### ASSIGNMENT
Among the records that follow, set down only the lines from the one containing "Section dial." to the one containing "(m : St tls", both included, exactly.

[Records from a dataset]
····················

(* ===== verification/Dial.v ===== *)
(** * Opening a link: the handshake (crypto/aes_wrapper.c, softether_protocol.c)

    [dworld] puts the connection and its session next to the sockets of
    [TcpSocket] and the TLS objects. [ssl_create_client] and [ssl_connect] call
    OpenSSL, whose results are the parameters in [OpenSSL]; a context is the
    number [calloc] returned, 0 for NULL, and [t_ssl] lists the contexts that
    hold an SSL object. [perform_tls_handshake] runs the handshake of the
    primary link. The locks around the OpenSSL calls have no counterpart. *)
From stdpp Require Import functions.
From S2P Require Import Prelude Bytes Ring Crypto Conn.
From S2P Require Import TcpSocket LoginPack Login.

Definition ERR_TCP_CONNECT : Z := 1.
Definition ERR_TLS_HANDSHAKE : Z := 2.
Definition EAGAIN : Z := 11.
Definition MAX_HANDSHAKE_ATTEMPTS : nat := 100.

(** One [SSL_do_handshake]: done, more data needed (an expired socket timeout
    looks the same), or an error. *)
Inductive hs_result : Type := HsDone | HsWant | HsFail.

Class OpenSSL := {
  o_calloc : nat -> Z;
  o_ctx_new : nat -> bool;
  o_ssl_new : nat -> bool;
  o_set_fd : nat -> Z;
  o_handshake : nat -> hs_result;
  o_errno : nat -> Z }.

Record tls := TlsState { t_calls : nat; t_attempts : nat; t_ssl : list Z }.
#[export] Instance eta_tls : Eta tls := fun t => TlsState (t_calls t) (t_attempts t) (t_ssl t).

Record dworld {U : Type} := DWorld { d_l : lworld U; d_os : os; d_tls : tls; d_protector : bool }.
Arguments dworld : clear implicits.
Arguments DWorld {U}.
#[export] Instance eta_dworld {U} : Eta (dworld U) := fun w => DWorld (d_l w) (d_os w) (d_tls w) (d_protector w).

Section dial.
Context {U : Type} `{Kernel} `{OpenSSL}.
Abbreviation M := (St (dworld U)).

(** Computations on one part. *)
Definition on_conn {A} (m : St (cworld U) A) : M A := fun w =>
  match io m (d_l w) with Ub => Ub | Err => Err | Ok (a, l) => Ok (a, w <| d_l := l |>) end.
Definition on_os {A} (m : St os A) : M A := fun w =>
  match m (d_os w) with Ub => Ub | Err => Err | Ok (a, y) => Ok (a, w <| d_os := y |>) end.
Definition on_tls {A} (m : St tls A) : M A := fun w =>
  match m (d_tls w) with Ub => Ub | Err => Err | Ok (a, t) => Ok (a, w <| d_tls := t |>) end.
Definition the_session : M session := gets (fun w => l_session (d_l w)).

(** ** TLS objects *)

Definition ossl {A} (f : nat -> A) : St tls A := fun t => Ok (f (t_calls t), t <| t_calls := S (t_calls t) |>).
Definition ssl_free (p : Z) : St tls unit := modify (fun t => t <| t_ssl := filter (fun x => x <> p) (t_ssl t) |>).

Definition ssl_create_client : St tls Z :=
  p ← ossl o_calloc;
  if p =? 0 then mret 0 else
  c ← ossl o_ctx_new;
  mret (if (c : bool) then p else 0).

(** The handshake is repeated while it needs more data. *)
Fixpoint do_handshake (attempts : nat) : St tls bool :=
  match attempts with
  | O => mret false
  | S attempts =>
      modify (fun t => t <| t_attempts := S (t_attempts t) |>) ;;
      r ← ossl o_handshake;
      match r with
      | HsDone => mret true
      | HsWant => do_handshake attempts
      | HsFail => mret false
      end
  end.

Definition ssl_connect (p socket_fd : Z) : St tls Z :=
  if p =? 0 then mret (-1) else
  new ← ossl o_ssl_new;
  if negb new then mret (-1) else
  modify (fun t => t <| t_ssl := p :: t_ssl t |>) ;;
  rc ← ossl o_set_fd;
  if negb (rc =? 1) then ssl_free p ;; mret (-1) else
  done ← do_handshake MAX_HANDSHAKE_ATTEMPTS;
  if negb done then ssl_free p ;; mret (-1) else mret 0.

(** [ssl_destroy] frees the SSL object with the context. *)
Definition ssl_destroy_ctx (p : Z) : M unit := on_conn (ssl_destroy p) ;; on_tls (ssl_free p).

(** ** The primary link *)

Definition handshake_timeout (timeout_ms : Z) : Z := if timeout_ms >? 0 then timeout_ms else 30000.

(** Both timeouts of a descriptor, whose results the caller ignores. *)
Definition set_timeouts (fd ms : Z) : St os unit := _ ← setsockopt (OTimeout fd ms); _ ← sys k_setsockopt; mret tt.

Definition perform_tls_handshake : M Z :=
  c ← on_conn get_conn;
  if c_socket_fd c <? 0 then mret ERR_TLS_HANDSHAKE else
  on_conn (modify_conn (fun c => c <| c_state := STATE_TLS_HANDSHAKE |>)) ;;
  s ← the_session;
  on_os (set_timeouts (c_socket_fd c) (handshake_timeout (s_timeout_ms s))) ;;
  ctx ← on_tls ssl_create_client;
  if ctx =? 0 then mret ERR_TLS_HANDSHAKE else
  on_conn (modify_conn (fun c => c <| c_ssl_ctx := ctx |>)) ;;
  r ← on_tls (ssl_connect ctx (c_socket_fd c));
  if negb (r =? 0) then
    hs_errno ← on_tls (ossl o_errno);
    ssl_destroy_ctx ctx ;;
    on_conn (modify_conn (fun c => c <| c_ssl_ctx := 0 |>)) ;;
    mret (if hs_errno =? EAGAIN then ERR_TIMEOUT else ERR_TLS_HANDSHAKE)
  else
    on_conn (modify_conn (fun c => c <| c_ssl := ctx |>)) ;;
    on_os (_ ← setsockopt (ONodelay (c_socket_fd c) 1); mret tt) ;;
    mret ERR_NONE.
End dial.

····················

### ANSWER SECTION
Section dial.
Context {U : Type} `{Kernel} `{OpenSSL}.
Abbreviation M := (St (dworld U)).

(** Computations on one part. *)
Definition on_conn {A} (m : St (cworld U) A) : M A := fun w =>
  match io m (d_l w) with Ub => Ub | Err => Err | Ok (a, l) => Ok (a, w <| d_l := l |>) end.
Definition on_os {A} (m : St os A) : M A := fun w =>
  match m (d_os w) with Ub => Ub | Err => Err | Ok (a, y) => Ok (a, w <| d_os := y |>) end.
Definition on_tls {A} (m : St tls A) : M A := fun w =>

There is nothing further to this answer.